Abstract:
Complex organ development depends on single lumen formation and its expansion during tubulogenesis. This can be achieved by correct mitotic spindle orientation during cell division, combined with luminal fluid filling that generates hydrostatic pressure. Using a human 3D cell culture model, we have identified two regulators of these processes. We find that pleckstrin homology leucine-rich repeat protein phosphatase (PHLPP) 2 regulates mitotic spindle orientation, and thereby midbody positioning and maintenance of a single lumen.

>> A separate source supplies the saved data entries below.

Definition probe (network name : string) (typeCode : Z) : IO (Z * W) unit :=
  built ← io_try (probeRequest name typeCode);
  match built with
  | Fail err => io_fail (dnsProbeFailure network name typeCode "request_build" "" (Some err))
  | Ok (request, identity) =>
      on_world (
        now ← now_of;
        let probeDeadline := WithTimeout None now dnsExchangeTimeout in
        header ← probe_loop dnsProbeMaximumAttempts probeDeadline network name typeCode request identity dnsProbeMaximumAttempts;
        if negb (h_RCode header =? RCodeSuccess)
        then io_fail (dnsProbeFailure network name typeCode "rcode" (dnsRCodeName (h_RCode header)) None)
        else if String.eqb network "udp4" && h_Truncated header then retry_truncated name typeCode request identity
        else mret tt)
  end.

Definition probe_checks : list (string * string * Z) :=
  let clusterName := "kubernetes.default.svc." +:+ gd_ClusterDomain config +:+ "." in
  [("udp4", clusterName, TypeA); ("tcp4", clusterName, TypeA); ("udp4", "example.com.", TypeA); ("tcp4", "example.com.", TypeA);
   ("udp4", "example.com.", TypeAAAA); ("tcp4", "example.com.", TypeAAAA)].

Definition Probe : IO (Z * W) unit := io_each (fun check => probe check.1.1 check.1.2 check.2) probe_checks.

(** The probe that the gateway service is given. *)
Definition DNSProbe_Prober : DNSProber (Z * W) := Probe.

End Exchanges.

(** ** What an answer has shown *)

Section Answers.
Context {Conn W : Type} `{DnsNetwork Conn W} `{Timer W} `{DnsCodec}.
Context (config : GatewayConfig) (I : W -> Prop).
Context (exchange_keeps : forall network deadline address request, keeps I (exchange network deadline address request)).

(** The request was exchanged for this response with the gateway's listener. *)
Definition exchanged_for (network : string) (request response : list Z) : Prop :=
  exists deadline, answered I (exchange network deadline (dnsListenAddress config) request) (Ok response).

Lemma attempts_seen probeDeadline network request more : forall made last w,
  I w -> (more = O -> is_Some last) ->
  wp (attempts_from probeDeadline network (dnsListenAddress config) request made more last)
    (fun r w' => I w' /\ exists n answer, r = Ok (n, answer) /\ (made <= n <= made + more)%nat /\ ((0 < more)%nat -> (made < n)%nat) /\
       forall response, answer = Ok response -> exchanged_for network request response) w.
Proof.
  induction more as [|more IH]; intros made last w HI Hlast; cbn [attempts_from].
  - wp_step. split; [done|]. destruct Hlast as [err ->]; [done|]. exists made, (Fail err). split; [done|]. split; [lia|]. split; [lia|done].
  - wp_step. unfold now_of at 1, wp at 1. cbn [after fst snd]. do 2 wp_step.
    apply (wp_asked I); [apply exchange_keeps|done|]. intros [response|err] w1 HI1 Ha; cbn [after].
    + wp_step. split; [done|]. exists (S made), (Ok response). split; [done|]. split; [lia|]. split; [lia|]. intros r [= <-]. by eexists.
    + wp_step. unfold ctx_Err at 1, wp at 1. cbn [after fst snd]. destruct (_ || _).
      * wp_step. split; [done|]. exists (S made), (Fail err). split; [done|]. split; [lia|]. split; [lia|done].
      * eapply wp_mono; [apply IH; [done|by eexists]|]. intros r w2 (HI2 & n & answer & -> & Hn & _ & Hr). split; [done|].
        exists n, answer. split; [done|]. split; [lia|]. split; [lia|done].
Qed.

(** The attempts of one call are at least one and at most what it is given. *)
Lemma exchange_attempts_seen deadline network request maximumAttempts w :
  I w -> (0 < maximumAttempts)%nat ->
  wp (exchangeDNSProbeAttempts deadline network (dnsListenAddress config) request maximumAttempts)
    (fun r w' => I w' /\ exists n answer, r = Ok (n, answer) /\ (0 < n <= maximumAttempts)%nat /\
       forall response, answer = Ok response -> exchanged_for network request response) w.
Proof.
  intros HI Hmax. unfold exchangeDNSProbeAttempts. wp_step. unfold now_of at 1, wp at 1. cbn [after fst snd].
  eapply wp_mono; [apply attempts_seen; [done|lia]|]. intros r w' (HI' & n & answer & -> & Hn & Hpos & Hr). split; [done|].
  exists n, answer. split; [done|]. split; [lia|done].
Qed.

(** A response was validated for the identity. *)
Definition valid_answer (network : string) (request : list Z) (identity : dnsIdentity) (header : Header) : Prop :=
  exists response, exchanged_for network request response /\ validateDNSResponse response identity = Ok header.

Lemma probe_loop_seen fuel : forall probeDeadline network name typeCode request identity remaining w,
  I w -> (0 < remaining)%nat ->
  wp (probe_loop config fuel probeDeadline network name typeCode request identity remaining)
    (fun r w' => I w' /\ forall header, r = Ok header -> valid_answer network request identity header) w.
Proof.
  induction fuel as [|fuel IH]; intros probeDeadline network name typeCode request identity remaining w HI Hrem; cbn [probe_loop]; [by wp_step|].
  wp_step. eapply wp_mono; [by apply exchange_attempts_seen|]. intros r w1 (HI1 & n & answer & -> & Hn & Hr). cbn [after fst snd].
  destruct answer as [response|err]; [|by wp_step]. destruct (validateDNSResponse response identity) as [header|err] eqn:Ev; [|by wp_step].
  wp_step. unfold ctx_Err at 1, wp at 1. cbn [after fst snd]. destruct (_ || _) eqn:Estop.
  - wp_step. split; [done|]. intros h [= <-]. exists response. auto.
  - apply IH; [done|]. apply orb_false_iff in Estop as [Estop _]. apply orb_false_iff in Estop as [_ Estop]. apply Nat.eqb_neq in Estop. lia.
Qed.

(** The loop does not run out of fuel: more of it changes nothing. *)
Lemma probe_loop_enough extra fuel : forall probeDeadline network name typeCode request identity remaining w,
  I w -> (0 < remaining <= fuel)%nat ->
  probe_loop config (fuel + extra) probeDeadline network name typeCode request identity remaining w =
  probe_loop config fuel probeDeadline network name typeCode request identity remaining w.
Proof.
  induction fuel as [|fuel IH]; intros probeDeadline network name typeCode request identity remaining w HI Hrem; [lia|]. cbn [probe_loop Nat.add].
  unfold mbind, io_bind. pose proof (exchange_attempts_seen probeDeadline network request remaining w HI ltac:(lia)) as Hx.
  destruct (exchangeDNSProbeAttempts probeDeadline network (dnsListenAddress config) request remaining w) as [r w1] eqn:E.
  destruct (wp_elim _ _ _ _ _ Hx E) as (HI1 & n & answer & -> & Hn & _). cbn [fst snd]. destruct answer as [response|err]; [|done].
  destruct (validateDNSResponse response identity) as [header|err]; [|done]. unfold ctx_Err. destruct (_ || _) eqn:Estop; [done|].
  apply IH; [done|]. apply orb_false_iff in Estop as [Estop _]. apply orb_false_iff in Estop as [_ Estop]. apply Nat.eqb_neq in Estop. lia.
Qed.

(** The gateway's listener answered this question well: without an error, to
    exactly it, and over UDP either in full or, when asked again over TCP, in
    full. *)
Definition answered_well (network name : string) (typeCode : Z) : Prop :=
  exists request identity header, dns_Build (di_id identity) (di_question identity) = Ok request /\
    di_question identity = mkQuestion name typeCode ClassINET /\ h_RCode header = RCodeSuccess /\
    (valid_answer network request identity header /\ (network = "udp4" -> h_Truncated header = false) \/
     network = "udp4" /\ valid_answer "tcp4" request identity header /\ h_Truncated header = false).

Lemma retry_truncated_seen name typeCode request identity w :
  I w -> wp (retry_truncated config name typeCode request identity) (fun r w' => I w' /\ (r = Ok tt ->
    exists header, valid_answer "tcp4" request identity header /\ h_Truncated header = false /\ h_RCode header = RCodeSuccess)) w.
Proof.
  intros HI. unfold retry_truncated, exchangeDNSProbe. wp_step. eapply wp_mono; [apply exchange_attempts_seen; [done|unfold dnsProbeMaximumAttempts; lia]|].
  intros r w1 (HI1 & n & answer & -> & Hn & Hr). cbn [after fst snd]. destruct answer as [response|err]; [|by wp_step].
  destruct (validateDNSResponse response identity) as [header|err] eqn:Ev; [|by wp_step]. destruct (h_Truncated header) eqn:Et; [by wp_step|].
  destruct (h_RCode header =? RCodeSuccess) eqn:Er; cbn [negb]; wp_step; [|done]. split; [done|]. intros _. exists header.
  split; [exists response; auto|]. split; [done|by apply Z.eqb_eq].
Qed.

Lemma probe_seen network name typeCode ids w :
  I w -> wp (probe config network name typeCode) (fun r sw' => I sw'.2 /\ (r = Ok tt -> answered_well network name typeCode)) (ids, w).
Proof.
  intros HI. unfold probe. do 2 wp_step. unfold probeRequest. wp_step. apply wp_get_state. cbn [after]. cbv zeta. wp_step. apply wp_put_state. cbn [after].
  set (identity := mkDnsIdentity _ _). do 2 wp_step. destruct (dns_Build (di_id identity) (di_question identity)) as [request|err] eqn:Eb; cbn [after]; [|by wp_step].
  wp_step. apply wp_on_world. wp_step. unfold now_of at 1, wp at 1. cbn [after fst snd]. wp_step.
  eapply wp_mono; [apply probe_loop_seen; [done|unfold dnsProbeMaximumAttempts; lia]|]. intros [header|e] w1 [HI1 Hh]; cbn [after]; [|done].
  specialize (Hh header eq_refl). destruct (h_RCode header =? RCodeSuccess) eqn:Er; cbn [negb]; [|by wp_step]. apply Z.eqb_eq in Er.
  destruct (String.eqb network "udp4" && h_Truncated header) eqn:Et.
  - apply andb_true_iff in Et as [->%String.eqb_eq _]. eapply wp_mono; [by apply retry_truncated_seen|]. intros r w2 [HI2 Hr]. split; [done|].
    intros Hok. destruct (Hr Hok) as (header' & Hv & Ht & Hc). exists request, identity, header'. auto 8.
  - wp_step. split; [done|]. intros _. exists request, identity, header. split; [done|]. split; [done|]. split; [done|]. left. split; [done|].
    intros ->. by apply andb_false_iff in Et as [|].
Qed.

(** A successful probe: all six questions were answered well. *)
Lemma Probe_seen ids w :
  I w -> wp (Probe config) (fun r sw' => I sw'.2 /\
    (r = Ok tt -> Forall (fun check => answered_well check.1.1 check.1.2 check.2) (probe_checks config))) (ids, w).
Proof.
  intros HI. unfold Probe. generalize (probe_checks config). intros checks. revert ids w HI.
  induction checks as [|check checks IH]; intros ids w HI; cbn [io_each]; [by wp_step|].
  wp_step. eapply wp_mono; [by apply probe_seen|]. intros [[]|e] [ids1 w1] [HI1 Hc]; cbn [after]; [|done].
  eapply wp_mono; [by apply IH|]. intros r sw2 [HI2 Hr]. split; [done|]. intros Hok. constructor; auto.
Qed.

End Answers.

(** ** How much is asked *)

Section Tally.
Context {Conn W : Type} `{DnsNetwork Conn W} `{Timer W} `{DnsCodec}.
Context (config : GatewayConfig) (tally : W -> Z).
Context (exchange_tally : forall network deadline address request w, tally (exchange network deadline address request w).2 <= tally w + 1).

Lemma attempts_tally probeDeadline network address request more : forall made last w,
  wp (attempts_from probeDeadline network address request made more last)
    (fun r w' => exists n answer, r = Ok (n, answer) /\ (made <= n <= made + more)%nat /\
       tally w' <= tally w + Z.of_nat (n - made)) w.
Proof.
  induction more as [|more IH]; intros made last w; cbn [attempts_from].
  - wp_step. eexists made, _. split; [done|]. split; [lia|]. lia.
  - wp_step. unfold now_of at 1, wp at 1. cbn [after fst snd]. do 2 wp_step.
    pose proof (exchange_tally network (WithTimeout probeDeadline (Now w) dnsProbeAttemptTimeout) address request w) as Ht.
    wp_run answer w1 E. cbn in Ht. destruct answer as [response|err]; cbn [after].
    + wp_step. eexists (S made), _. split; [done|]. split; [lia|]. lia.
    + wp_step. unfold ctx_Err at 1, wp at 1. cbn [after fst snd]. destruct (_ || _).
      * wp_step. eexists (S made), _. split; [done|]. split; [lia|]. lia.
      * eapply wp_mono; [apply IH|]. intros r w2 (n & answer & -> & Hn & Hw2). exists n, answer. split; [done|]. split; [lia|]. lia.
Qed.

Lemma exchange_attempts_tally deadline network address request maximumAttempts w :
  wp (exchangeDNSProbeAttempts deadline network address request maximumAttempts)
    (fun r w' => exists n answer, r = Ok (n, answer) /\ (n <= maximumAttempts)%nat /\ tally w' <= tally w + Z.of_nat n) w.
Proof.
  unfold exchangeDNSProbeAttempts. wp_step. unfold now_of at 1, wp at 1. cbn [after fst snd].
  eapply wp_mono; [apply attempts_tally|]. intros r w' (n & answer & -> & Hn & Ht). exists n, answer. split; [done|]. split; [lia|].
  by rewrite Nat.sub_0_r in Ht.
Qed.

Lemma probe_loop_tally fuel : forall probeDeadline network name typeCode request identity remaining w,
  wp (probe_loop config fuel probeDeadline network name typeCode request identity remaining)
    (fun _ w' => tally w' <= tally w + Z.of_nat remaining) w.
Proof.
  induction fuel as [|fuel IH]; intros probeDeadline network name typeCode request identity remaining w; cbn [probe_loop]; [wp_step; lia|].
  wp_step. eapply wp_mono; [apply exchange_attempts_tally|]. intros r w1 (n & answer & -> & Hn & Ht). cbn [after fst snd].
  destruct answer as [response|err]; [|wp_step; lia]. destruct (validateDNSResponse response identity) as [header|err]; [|wp_step; lia].
  wp_step. unfold ctx_Err at 1, wp at 1. cbn [after fst snd]. destruct (_ || _); [wp_step; lia|].
  eapply wp_mono; [apply IH|]. intros r' w2 Ht2. cbn in Ht2. lia.
Qed.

Silencing the sole PHLPP family phosphatase in Drosophila melanogaster, phlpp, resulted in defective spindle orientation in Drosophila neuroblasts. Importantly, cystic fibrosis transmembrane conductance regulator (CFTR) is the main channel regulating fluid transport in this system, stimulated by phosphorylation by protein kinase A and inhibited by the AMP-activated protein kinase AMPK. During lumen expansion, CFTR remains open through the action of PHLPP1, which stops activated AMPK from inhibiting ion transport through CFTR. In the absence of PHLPP1, the restraint on AMPK activity is lost and this tips the balance in the favour of channel closing, resulting in the lack of lumen expansion and accumulation of mucus.
摘要:
复杂器官的发育取决于单腔形成及其在肾小管发生过程中的扩张。这可以通过在细胞分裂过程中正确的有丝分裂纺锤体取向来实现,结合腔内流体填充,产生静水压力。使用人类3D细胞培养模型,我们已经确定了这些过程的两个监管机构。我们发现pleckstrin同源富含亮氨酸的重复蛋白磷酸酶(PHLPP)2调节有丝分裂纺锤体的取向,从而对单个管腔进行中体定位和维持。沉默果蝇中唯一的PHLPP家族磷酸酶,phlpp,导致果蝇神经母细胞的纺锤体取向缺陷。重要的是,囊性纤维化跨膜传导调节因子(CFTR)是该系统中调节液体运输的主要通道,由蛋白激酶A磷酸化刺激,并由AMP激活的蛋白激酶AMPK抑制。在管腔扩张过程中,CFTR通过PHLPP1的作用保持开放,这阻止了活化的AMPK抑制通过CFTR的离子传输。在没有PHLPP1的情况下,对AMPK活性的抑制作用丧失,这提示了有利于通道关闭的平衡,导致缺乏管腔扩张和粘液积聚。